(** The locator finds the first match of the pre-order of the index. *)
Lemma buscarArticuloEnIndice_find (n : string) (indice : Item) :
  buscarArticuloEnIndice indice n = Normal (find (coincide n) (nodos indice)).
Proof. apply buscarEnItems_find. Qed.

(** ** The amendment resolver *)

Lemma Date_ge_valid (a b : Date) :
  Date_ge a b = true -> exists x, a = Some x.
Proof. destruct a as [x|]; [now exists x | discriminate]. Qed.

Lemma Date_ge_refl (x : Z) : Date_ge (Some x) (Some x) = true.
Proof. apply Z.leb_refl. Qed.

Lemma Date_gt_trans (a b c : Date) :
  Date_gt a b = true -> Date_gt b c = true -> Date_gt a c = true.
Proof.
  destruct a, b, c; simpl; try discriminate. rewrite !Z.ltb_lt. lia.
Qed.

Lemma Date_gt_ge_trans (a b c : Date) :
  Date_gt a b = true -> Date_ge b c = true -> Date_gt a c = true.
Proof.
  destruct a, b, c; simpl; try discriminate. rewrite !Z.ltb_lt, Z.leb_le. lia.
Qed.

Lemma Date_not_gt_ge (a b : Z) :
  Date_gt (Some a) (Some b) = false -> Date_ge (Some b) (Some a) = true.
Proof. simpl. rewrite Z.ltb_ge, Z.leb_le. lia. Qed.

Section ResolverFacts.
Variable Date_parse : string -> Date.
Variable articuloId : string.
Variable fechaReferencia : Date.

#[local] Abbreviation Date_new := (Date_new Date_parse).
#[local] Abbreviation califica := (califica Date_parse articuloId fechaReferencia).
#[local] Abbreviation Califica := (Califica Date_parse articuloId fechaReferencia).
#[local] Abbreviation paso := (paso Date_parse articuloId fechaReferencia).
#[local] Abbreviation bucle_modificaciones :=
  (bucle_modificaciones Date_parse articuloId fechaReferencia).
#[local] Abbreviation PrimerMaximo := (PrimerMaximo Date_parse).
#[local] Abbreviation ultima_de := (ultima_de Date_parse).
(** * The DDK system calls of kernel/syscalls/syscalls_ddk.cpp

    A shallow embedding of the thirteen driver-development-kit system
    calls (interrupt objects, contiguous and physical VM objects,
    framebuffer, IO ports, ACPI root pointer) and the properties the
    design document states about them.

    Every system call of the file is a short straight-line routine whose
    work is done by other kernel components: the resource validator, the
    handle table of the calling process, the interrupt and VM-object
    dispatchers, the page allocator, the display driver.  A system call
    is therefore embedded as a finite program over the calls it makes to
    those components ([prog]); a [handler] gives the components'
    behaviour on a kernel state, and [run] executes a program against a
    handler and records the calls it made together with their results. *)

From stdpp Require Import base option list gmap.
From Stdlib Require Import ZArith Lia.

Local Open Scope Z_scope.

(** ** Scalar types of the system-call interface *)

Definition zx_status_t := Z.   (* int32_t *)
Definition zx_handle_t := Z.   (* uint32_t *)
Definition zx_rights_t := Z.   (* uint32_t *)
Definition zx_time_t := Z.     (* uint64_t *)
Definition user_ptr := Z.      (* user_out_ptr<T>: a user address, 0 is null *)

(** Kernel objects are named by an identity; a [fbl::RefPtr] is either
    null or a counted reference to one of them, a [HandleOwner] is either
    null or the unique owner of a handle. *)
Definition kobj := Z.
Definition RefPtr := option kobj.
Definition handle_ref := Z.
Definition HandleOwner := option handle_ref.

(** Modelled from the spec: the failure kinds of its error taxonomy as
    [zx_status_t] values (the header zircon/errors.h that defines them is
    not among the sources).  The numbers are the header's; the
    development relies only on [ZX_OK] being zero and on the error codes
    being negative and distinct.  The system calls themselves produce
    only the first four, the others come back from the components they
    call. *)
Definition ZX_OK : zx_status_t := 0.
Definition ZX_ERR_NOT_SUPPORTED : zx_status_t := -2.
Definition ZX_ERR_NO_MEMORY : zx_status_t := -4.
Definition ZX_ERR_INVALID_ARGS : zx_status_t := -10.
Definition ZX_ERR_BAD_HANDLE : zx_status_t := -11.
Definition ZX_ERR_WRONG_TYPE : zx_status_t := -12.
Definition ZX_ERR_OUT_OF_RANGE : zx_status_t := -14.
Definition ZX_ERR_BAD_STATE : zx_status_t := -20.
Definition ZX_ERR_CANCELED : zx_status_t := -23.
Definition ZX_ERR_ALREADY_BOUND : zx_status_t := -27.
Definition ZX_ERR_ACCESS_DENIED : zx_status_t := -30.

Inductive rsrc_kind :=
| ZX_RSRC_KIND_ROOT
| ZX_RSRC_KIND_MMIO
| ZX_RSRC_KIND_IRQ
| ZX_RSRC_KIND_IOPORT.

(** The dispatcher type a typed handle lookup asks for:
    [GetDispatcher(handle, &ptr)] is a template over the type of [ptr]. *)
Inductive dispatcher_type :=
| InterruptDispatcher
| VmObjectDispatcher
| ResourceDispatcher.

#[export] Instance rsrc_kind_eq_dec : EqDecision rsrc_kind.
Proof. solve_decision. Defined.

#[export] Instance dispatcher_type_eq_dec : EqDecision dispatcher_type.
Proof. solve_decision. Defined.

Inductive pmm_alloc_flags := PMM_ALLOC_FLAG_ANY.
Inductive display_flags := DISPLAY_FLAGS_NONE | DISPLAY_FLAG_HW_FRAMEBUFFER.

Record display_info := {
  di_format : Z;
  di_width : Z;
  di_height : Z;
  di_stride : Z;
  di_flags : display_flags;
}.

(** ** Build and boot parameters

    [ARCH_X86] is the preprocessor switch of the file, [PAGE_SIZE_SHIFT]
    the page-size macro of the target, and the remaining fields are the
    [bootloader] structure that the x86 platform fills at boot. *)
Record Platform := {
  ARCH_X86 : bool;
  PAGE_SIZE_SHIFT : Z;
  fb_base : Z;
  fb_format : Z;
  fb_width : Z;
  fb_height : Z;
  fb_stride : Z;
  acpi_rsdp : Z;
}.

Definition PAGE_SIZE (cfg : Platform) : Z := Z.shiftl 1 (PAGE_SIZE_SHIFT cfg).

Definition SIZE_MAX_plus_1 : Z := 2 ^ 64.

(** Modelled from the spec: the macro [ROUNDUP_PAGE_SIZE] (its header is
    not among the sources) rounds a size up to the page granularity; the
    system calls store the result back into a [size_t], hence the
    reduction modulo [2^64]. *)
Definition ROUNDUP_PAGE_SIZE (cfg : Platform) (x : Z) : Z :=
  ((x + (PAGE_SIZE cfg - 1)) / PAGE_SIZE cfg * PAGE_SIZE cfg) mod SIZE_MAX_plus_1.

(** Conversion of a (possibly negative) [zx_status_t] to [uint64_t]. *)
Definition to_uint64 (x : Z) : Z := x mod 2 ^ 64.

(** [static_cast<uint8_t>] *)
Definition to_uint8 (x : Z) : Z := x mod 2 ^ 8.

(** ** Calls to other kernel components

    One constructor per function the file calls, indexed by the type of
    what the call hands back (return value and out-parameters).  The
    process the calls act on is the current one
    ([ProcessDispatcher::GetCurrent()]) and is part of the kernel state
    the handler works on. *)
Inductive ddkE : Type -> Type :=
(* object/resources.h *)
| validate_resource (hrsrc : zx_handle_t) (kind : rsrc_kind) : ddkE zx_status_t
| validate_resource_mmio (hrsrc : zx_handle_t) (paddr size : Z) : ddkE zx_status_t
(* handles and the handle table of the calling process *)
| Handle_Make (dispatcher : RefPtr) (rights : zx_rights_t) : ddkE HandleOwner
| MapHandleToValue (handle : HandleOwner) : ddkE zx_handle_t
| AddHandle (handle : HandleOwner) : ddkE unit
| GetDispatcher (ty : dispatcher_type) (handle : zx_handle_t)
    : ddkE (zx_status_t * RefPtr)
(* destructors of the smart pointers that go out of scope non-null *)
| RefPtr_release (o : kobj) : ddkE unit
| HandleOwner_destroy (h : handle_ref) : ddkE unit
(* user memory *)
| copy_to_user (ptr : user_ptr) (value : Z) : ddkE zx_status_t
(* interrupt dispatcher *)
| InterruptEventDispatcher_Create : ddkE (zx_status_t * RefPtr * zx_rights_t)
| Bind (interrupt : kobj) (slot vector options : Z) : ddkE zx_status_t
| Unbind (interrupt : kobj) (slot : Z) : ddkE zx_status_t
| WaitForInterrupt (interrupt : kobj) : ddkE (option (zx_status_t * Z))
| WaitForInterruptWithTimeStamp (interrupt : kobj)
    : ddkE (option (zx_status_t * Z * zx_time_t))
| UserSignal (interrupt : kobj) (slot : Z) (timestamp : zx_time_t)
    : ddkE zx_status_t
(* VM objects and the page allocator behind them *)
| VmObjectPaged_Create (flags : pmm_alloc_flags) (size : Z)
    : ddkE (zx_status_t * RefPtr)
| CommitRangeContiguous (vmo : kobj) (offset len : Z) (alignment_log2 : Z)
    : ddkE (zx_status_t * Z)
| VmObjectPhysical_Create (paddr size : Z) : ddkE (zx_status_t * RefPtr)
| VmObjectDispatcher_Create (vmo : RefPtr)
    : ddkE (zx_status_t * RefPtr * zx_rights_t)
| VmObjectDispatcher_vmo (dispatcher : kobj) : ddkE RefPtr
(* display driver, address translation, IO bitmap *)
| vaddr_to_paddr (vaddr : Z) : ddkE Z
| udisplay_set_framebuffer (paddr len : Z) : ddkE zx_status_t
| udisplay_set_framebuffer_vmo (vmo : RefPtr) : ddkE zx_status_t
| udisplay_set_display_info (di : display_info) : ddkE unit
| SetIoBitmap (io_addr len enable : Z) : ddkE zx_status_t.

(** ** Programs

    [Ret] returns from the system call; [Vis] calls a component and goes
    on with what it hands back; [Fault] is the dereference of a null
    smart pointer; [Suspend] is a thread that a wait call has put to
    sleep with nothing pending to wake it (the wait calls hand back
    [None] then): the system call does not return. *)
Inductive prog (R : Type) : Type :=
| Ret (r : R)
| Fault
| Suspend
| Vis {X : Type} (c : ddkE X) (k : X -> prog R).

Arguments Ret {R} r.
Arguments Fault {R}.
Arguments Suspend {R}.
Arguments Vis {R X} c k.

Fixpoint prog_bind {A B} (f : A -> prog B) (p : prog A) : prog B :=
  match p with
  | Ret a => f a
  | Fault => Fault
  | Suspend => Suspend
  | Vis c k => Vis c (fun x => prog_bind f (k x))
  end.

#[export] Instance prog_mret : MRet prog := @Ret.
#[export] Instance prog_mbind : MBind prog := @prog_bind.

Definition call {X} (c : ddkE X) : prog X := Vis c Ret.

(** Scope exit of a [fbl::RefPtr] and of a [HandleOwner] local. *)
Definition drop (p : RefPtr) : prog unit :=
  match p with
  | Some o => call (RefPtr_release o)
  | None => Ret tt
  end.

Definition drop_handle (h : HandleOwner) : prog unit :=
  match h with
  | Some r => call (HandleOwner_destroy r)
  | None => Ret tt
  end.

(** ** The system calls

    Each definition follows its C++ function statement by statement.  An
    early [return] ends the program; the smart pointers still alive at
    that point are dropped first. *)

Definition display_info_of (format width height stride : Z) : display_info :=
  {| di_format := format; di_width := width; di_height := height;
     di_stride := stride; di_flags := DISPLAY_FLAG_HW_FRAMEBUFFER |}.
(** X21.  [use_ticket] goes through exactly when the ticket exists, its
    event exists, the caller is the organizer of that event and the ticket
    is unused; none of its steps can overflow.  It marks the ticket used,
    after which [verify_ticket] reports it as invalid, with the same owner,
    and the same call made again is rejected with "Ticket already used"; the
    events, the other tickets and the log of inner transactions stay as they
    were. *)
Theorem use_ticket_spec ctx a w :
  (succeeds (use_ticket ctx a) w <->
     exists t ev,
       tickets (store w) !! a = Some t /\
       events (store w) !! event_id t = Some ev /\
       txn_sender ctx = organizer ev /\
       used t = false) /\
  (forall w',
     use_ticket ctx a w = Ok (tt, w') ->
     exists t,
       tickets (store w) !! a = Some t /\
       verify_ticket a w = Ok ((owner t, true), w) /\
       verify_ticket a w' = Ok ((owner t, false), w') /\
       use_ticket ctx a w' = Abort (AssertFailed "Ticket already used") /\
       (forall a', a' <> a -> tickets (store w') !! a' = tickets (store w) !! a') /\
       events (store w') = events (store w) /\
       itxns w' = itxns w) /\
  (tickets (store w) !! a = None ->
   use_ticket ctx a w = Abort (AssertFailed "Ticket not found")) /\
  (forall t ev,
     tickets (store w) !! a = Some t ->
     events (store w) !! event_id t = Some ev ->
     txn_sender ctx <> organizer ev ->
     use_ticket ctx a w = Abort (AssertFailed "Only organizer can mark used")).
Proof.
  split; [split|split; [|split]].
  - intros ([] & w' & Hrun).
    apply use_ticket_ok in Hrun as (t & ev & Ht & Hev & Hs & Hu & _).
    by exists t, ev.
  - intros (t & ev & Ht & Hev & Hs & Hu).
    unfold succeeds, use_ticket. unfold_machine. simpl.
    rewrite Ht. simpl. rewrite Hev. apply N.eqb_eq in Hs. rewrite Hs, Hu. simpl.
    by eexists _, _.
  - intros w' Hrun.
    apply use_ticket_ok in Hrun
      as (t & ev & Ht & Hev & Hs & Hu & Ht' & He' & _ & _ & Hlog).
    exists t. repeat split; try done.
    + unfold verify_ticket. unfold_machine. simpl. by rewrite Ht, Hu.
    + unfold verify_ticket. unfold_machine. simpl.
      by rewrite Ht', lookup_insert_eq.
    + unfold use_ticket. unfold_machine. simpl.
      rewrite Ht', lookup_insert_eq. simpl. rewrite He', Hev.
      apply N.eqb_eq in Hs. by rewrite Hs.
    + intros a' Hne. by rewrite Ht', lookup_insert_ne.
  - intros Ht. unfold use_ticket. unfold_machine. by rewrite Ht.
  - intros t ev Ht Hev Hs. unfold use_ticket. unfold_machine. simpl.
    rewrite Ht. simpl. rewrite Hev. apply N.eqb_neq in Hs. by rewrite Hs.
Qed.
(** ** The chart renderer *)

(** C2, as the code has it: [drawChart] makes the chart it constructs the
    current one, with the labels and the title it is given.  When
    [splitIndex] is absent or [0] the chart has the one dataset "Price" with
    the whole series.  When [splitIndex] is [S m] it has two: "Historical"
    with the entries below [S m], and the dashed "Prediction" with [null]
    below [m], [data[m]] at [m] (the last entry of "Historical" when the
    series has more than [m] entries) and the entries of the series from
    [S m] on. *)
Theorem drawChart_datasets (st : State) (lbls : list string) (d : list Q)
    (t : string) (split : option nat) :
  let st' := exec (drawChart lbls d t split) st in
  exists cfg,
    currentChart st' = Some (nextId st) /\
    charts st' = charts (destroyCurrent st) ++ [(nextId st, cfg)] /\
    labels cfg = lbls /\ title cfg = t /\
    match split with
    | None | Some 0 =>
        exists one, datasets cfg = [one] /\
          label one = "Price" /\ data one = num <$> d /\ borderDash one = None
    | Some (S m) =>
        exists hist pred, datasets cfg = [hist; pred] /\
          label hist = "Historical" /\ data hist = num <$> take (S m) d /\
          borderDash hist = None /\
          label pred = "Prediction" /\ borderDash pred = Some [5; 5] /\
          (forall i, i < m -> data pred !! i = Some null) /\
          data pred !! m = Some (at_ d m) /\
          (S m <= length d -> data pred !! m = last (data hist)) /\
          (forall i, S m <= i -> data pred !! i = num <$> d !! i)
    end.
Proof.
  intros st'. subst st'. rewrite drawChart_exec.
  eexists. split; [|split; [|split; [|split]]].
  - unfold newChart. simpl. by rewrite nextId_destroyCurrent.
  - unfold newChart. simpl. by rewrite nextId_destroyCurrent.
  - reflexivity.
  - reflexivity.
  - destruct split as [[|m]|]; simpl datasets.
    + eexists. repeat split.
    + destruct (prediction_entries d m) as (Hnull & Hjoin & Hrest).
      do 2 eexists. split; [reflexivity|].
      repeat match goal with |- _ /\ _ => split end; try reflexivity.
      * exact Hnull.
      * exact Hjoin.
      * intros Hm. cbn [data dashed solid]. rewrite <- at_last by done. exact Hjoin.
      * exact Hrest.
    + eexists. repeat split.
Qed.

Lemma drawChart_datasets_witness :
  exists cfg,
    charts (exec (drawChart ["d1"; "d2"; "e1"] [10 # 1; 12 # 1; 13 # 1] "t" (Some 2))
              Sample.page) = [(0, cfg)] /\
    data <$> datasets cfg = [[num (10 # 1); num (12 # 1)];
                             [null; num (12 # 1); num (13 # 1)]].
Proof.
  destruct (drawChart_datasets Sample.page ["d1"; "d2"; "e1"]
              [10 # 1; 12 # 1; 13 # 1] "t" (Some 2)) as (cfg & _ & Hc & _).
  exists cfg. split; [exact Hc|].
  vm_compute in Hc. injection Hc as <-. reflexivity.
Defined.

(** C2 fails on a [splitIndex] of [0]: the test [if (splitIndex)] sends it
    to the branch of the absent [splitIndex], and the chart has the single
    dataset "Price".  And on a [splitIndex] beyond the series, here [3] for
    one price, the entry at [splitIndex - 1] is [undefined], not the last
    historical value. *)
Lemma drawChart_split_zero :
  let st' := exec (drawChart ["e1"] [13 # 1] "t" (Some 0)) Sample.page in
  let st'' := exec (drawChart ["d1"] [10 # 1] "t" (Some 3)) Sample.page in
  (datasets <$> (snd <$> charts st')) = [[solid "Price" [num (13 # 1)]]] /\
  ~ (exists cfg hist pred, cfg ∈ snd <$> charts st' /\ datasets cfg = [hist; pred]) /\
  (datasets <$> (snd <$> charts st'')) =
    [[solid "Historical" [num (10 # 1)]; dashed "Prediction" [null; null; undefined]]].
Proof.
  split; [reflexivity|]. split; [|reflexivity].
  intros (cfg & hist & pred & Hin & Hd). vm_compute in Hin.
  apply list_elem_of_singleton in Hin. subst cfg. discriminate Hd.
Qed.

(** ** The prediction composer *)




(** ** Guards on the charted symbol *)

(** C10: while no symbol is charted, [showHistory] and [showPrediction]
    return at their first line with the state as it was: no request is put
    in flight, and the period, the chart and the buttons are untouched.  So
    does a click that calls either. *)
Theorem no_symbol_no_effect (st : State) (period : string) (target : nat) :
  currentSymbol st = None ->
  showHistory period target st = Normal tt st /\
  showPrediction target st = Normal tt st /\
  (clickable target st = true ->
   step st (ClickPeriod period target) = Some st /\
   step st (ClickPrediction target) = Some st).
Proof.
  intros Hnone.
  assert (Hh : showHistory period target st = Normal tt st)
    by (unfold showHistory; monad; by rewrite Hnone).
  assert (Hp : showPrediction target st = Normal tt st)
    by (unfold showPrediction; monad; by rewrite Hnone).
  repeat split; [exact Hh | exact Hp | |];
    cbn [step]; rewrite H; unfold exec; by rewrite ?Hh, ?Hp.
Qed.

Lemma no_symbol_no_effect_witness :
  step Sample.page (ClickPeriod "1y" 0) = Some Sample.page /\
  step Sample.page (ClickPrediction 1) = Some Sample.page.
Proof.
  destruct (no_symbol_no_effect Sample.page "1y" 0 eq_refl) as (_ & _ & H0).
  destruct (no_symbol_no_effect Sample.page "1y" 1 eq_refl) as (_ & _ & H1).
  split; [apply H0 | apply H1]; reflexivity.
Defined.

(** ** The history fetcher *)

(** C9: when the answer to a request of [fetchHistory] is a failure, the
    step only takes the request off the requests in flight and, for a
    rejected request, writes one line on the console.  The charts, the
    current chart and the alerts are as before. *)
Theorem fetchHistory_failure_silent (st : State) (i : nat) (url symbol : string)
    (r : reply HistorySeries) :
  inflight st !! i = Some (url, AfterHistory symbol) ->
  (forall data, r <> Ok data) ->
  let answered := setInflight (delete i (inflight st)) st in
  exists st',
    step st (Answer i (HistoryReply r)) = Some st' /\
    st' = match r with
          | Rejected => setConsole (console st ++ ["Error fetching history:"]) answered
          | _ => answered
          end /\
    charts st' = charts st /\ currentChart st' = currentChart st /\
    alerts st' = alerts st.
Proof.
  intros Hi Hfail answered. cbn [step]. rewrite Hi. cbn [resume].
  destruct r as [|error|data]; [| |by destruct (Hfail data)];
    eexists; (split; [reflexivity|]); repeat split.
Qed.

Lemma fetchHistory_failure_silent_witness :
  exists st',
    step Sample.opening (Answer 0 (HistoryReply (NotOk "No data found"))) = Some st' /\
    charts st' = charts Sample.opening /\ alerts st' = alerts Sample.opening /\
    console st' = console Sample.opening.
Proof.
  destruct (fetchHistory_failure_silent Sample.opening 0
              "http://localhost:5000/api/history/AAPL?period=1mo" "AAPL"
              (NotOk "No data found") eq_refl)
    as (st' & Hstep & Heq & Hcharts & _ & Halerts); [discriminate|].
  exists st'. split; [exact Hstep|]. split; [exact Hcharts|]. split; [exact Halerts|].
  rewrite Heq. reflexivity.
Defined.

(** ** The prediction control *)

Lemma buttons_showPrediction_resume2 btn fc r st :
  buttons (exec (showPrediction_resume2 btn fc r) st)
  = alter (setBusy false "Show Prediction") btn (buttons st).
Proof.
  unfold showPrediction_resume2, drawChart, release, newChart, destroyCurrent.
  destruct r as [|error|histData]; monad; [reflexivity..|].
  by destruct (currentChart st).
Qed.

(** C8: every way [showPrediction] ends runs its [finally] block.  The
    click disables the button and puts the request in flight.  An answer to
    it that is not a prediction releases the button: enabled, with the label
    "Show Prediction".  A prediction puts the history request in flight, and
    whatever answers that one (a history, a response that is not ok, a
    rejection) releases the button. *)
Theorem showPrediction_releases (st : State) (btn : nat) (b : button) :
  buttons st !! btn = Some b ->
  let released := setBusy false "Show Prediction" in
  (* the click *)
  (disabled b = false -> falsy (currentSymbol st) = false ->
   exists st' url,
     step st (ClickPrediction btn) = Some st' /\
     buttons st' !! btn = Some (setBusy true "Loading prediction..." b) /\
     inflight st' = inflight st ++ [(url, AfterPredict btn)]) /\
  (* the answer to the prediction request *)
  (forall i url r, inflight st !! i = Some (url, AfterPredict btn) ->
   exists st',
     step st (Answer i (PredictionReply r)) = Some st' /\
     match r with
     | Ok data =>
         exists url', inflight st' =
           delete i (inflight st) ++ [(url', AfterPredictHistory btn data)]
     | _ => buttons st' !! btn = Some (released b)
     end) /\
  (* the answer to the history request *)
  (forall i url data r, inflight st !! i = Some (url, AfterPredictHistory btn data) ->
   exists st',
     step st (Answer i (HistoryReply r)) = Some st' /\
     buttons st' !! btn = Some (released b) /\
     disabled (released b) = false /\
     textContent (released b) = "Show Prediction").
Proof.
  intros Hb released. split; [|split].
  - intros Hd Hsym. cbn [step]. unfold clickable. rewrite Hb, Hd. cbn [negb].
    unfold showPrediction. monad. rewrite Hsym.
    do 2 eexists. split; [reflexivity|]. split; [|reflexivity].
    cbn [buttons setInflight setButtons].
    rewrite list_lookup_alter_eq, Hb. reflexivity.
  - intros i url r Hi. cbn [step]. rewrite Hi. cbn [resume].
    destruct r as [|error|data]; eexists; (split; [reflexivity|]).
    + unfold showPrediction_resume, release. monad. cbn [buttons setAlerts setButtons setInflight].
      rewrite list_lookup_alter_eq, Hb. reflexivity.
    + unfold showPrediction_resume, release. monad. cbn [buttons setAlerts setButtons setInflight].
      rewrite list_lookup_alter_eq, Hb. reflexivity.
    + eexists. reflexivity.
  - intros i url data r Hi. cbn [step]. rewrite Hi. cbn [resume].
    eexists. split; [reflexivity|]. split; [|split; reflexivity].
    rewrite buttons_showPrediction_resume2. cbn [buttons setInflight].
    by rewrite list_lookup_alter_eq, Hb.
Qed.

What needs to be done :: Above are the entries. Quote exactly the lines from the one bearing "apply N.eqb_eq in Hs. by rewrite Hs." through the one bearing "below [m], [data[m]]".

Finished task ::
      apply N.eqb_eq in Hs. by rewrite Hs.
    + intros a' Hne. by rewrite Ht', lookup_insert_ne.
  - intros Ht. unfold use_ticket. unfold_machine. by rewrite Ht.
  - intros t ev Ht Hev Hs. unfold use_ticket. unfold_machine. simpl.
    rewrite Ht. simpl. rewrite Hev. apply N.eqb_neq in Hs. by rewrite Hs.
Qed.
(** ** The chart renderer *)

(** C2, as the code has it: [drawChart] makes the chart it constructs the
    current one, with the labels and the title it is given.  When
    [splitIndex] is absent or [0] the chart has the one dataset "Price" with
    the whole series.  When [splitIndex] is [S m] it has two: "Historical"
    with the entries below [S m], and the dashed "Prediction" with [null]
    below [m], [data[m]] at [m] (the last entry of "Historical" when the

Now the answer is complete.